# Task prompt
In the entries below, find the lines with the word "parentDone" and copy them.

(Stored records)
══════════════════════════════
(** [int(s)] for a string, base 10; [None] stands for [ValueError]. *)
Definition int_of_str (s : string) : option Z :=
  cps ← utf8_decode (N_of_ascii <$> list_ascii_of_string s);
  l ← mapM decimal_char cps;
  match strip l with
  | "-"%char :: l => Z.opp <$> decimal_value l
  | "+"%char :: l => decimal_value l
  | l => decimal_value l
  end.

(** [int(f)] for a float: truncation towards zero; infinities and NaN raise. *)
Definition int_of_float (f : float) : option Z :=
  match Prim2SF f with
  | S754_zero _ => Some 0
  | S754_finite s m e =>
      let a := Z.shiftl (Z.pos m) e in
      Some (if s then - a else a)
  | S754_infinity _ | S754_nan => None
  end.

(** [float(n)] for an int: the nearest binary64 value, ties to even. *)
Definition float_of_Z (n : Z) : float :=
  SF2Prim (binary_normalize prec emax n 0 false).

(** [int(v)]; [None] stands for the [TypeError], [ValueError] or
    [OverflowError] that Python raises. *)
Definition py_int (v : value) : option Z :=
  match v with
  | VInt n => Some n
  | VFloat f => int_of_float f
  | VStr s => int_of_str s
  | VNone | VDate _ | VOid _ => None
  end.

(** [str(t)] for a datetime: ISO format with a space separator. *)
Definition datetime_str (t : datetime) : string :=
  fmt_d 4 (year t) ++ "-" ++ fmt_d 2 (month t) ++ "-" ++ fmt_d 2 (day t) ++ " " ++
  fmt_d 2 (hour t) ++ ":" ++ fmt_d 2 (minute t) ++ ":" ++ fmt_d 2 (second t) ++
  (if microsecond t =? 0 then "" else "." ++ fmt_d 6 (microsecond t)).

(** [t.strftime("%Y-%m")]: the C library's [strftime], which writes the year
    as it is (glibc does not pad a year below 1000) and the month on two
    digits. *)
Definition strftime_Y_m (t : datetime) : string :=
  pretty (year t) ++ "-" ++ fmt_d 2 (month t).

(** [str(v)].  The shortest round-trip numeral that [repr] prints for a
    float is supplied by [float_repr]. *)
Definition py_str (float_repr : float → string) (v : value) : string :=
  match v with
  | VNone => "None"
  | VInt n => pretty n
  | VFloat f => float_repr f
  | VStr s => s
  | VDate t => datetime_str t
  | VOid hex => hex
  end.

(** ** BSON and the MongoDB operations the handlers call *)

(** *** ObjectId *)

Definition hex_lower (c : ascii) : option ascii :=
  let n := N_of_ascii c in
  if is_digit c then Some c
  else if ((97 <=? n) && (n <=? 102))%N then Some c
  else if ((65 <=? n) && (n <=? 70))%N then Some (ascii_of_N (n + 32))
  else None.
══════════════════════════════
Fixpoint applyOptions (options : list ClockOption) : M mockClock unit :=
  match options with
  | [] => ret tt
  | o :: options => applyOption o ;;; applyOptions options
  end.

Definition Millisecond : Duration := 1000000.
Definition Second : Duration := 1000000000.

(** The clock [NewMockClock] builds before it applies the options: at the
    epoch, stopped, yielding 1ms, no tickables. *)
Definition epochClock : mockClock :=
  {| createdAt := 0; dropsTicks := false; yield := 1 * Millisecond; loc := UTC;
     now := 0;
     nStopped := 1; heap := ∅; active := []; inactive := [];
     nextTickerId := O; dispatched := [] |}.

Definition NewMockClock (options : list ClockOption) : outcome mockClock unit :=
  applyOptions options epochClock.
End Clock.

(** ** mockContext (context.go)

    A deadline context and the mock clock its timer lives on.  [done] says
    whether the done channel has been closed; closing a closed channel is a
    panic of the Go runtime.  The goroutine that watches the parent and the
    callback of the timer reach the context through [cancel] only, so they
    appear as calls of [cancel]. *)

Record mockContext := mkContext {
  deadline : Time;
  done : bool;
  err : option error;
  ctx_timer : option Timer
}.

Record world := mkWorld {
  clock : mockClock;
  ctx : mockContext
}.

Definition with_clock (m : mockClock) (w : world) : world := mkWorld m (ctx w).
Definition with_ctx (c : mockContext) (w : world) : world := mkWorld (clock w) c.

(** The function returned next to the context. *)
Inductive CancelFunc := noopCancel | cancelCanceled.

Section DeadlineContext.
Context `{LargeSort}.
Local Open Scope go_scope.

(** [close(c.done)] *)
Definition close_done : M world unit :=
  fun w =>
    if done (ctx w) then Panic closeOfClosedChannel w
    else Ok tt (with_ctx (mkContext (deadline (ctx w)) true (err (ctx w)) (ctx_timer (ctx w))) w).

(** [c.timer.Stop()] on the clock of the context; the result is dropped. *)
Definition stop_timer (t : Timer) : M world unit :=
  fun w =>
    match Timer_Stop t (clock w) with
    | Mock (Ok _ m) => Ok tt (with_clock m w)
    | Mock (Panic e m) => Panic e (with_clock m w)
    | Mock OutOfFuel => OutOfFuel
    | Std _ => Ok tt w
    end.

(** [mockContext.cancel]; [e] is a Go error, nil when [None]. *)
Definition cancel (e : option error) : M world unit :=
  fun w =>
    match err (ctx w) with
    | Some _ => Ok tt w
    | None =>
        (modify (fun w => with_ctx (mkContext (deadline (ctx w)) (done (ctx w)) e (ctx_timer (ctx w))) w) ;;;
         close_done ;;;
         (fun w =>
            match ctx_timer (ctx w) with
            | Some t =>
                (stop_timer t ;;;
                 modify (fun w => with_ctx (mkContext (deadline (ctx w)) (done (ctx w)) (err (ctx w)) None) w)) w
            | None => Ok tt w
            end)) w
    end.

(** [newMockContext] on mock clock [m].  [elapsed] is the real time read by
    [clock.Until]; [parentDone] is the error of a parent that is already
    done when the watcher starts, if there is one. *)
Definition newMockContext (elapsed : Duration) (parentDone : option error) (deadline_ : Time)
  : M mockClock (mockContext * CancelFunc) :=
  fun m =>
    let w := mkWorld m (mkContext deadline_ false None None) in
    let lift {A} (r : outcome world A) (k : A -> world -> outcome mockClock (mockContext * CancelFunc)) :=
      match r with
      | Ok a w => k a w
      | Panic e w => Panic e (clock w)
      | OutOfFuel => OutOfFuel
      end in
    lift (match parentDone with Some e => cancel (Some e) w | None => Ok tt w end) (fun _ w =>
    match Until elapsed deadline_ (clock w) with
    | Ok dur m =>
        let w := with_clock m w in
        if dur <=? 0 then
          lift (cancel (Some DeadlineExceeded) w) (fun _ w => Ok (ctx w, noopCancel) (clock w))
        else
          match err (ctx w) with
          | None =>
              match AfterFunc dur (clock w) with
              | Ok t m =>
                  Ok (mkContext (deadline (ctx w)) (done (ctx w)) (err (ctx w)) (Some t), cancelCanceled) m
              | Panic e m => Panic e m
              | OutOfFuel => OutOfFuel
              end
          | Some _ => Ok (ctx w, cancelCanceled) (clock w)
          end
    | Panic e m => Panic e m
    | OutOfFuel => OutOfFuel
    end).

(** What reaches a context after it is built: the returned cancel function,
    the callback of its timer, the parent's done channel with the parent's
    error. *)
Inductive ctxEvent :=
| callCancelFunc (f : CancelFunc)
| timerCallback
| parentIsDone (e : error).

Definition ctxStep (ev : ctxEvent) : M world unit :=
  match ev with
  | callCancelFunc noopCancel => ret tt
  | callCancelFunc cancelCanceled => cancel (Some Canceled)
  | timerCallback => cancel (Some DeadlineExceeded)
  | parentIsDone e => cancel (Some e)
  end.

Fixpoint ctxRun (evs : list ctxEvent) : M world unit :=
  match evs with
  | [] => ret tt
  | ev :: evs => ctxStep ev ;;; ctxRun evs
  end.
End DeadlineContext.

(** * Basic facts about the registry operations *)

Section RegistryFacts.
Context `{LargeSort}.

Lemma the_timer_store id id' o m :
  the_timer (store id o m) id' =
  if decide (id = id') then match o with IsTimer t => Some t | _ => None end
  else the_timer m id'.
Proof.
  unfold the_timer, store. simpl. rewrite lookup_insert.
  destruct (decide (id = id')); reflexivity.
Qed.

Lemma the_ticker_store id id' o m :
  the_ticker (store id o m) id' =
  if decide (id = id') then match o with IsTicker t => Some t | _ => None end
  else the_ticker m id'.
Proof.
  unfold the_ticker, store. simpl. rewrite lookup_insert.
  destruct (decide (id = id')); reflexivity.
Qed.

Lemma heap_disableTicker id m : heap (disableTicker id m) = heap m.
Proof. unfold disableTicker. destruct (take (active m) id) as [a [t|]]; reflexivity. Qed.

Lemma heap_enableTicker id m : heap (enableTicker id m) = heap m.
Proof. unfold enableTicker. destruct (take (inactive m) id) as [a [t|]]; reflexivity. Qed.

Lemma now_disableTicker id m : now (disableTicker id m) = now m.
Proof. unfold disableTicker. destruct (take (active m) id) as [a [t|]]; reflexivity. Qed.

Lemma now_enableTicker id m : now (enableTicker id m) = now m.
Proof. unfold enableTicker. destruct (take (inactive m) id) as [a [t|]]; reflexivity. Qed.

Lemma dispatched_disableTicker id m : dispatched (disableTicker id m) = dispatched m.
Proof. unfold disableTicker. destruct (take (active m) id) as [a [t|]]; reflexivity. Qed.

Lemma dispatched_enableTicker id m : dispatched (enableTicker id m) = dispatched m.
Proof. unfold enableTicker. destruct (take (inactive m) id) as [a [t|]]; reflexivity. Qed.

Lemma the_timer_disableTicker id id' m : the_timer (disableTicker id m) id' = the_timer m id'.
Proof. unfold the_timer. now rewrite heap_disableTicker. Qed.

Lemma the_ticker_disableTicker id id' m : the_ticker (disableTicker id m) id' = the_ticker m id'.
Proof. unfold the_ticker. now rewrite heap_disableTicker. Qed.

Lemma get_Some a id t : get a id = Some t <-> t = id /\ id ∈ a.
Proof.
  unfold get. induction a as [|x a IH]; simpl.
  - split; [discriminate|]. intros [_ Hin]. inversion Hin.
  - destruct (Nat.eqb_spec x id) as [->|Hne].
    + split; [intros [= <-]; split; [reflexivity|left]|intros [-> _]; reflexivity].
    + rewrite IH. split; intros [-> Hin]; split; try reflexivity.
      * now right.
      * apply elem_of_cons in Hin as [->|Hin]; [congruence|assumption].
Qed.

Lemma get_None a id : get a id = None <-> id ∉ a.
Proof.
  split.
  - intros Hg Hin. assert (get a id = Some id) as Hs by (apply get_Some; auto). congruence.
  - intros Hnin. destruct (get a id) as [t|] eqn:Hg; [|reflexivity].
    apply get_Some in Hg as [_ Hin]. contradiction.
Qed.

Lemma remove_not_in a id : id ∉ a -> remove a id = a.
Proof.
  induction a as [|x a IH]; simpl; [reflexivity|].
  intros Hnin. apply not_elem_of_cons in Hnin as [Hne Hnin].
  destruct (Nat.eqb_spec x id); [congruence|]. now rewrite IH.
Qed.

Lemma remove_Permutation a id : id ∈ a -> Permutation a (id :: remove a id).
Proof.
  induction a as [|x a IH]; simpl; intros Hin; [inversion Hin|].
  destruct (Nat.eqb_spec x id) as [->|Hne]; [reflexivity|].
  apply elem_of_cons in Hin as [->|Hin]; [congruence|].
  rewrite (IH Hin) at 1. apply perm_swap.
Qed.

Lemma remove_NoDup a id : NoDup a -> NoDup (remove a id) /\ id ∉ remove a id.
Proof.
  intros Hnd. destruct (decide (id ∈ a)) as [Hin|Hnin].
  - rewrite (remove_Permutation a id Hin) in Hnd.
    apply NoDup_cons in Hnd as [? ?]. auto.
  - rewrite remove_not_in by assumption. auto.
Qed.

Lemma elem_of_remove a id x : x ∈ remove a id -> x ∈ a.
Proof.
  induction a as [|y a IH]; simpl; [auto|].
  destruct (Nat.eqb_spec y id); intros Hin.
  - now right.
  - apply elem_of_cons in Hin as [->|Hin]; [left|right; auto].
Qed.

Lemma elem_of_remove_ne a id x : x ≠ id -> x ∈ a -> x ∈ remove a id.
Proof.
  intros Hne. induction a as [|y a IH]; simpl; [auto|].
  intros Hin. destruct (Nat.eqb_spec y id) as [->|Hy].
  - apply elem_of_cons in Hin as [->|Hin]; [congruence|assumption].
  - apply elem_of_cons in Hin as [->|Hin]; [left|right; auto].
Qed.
══════════════════════════════
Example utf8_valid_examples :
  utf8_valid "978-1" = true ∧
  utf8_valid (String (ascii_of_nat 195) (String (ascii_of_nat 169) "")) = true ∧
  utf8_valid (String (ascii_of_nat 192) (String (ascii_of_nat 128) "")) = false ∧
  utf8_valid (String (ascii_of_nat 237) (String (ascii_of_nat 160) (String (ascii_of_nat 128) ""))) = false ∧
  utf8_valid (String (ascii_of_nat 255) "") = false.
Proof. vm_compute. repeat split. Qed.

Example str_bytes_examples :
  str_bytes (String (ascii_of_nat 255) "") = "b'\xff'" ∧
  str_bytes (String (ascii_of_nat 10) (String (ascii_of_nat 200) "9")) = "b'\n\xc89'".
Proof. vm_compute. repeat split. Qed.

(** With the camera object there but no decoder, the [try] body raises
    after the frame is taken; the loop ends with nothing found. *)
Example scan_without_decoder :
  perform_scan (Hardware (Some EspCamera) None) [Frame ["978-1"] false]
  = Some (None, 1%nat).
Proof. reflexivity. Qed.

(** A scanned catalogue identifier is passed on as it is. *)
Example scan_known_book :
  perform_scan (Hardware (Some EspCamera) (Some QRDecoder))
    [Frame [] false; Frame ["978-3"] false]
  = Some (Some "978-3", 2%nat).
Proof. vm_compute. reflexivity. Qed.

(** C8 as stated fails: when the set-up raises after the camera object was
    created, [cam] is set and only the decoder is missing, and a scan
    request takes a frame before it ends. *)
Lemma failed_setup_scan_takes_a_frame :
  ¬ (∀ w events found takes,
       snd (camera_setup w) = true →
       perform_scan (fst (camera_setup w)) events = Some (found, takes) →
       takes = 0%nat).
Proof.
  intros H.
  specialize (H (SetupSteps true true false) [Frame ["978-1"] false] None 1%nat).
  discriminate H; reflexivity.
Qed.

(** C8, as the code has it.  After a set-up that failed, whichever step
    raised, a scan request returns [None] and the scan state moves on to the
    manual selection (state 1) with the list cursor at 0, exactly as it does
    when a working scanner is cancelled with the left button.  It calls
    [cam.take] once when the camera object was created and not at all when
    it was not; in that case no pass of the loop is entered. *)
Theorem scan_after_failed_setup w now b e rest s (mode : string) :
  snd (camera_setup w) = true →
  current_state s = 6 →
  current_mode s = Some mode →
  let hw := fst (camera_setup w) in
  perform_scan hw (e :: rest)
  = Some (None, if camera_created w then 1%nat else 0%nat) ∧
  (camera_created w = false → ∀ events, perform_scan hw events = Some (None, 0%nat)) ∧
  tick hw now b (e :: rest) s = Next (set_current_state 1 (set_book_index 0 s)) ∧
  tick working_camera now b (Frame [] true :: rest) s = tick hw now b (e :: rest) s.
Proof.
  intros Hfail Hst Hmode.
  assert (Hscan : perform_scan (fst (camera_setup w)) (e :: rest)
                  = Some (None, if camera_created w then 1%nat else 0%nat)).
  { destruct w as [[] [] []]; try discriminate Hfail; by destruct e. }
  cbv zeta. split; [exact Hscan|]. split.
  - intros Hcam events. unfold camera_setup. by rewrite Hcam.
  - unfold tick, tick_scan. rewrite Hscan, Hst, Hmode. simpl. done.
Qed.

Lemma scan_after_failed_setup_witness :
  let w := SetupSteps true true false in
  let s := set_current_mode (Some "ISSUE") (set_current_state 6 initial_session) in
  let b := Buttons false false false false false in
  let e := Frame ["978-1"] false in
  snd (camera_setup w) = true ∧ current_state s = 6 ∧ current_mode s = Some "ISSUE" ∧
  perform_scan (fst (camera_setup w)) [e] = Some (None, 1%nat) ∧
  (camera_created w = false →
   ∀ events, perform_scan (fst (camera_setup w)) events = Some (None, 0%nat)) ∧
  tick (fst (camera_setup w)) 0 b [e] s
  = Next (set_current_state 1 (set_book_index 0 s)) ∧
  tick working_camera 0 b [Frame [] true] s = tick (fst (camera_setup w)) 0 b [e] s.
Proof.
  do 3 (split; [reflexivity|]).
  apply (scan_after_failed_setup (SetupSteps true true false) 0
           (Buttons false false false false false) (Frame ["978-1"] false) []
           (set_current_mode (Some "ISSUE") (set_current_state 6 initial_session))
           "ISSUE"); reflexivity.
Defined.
══════════════════════════════
# Result
    [clock.Until]; [parentDone] is the error of a parent that is already
Definition newMockContext (elapsed : Duration) (parentDone : option error) (deadline_ : Time)
    lift (match parentDone with Some e => cancel (Some e) w | None => Ok tt w end) (fun _ w =>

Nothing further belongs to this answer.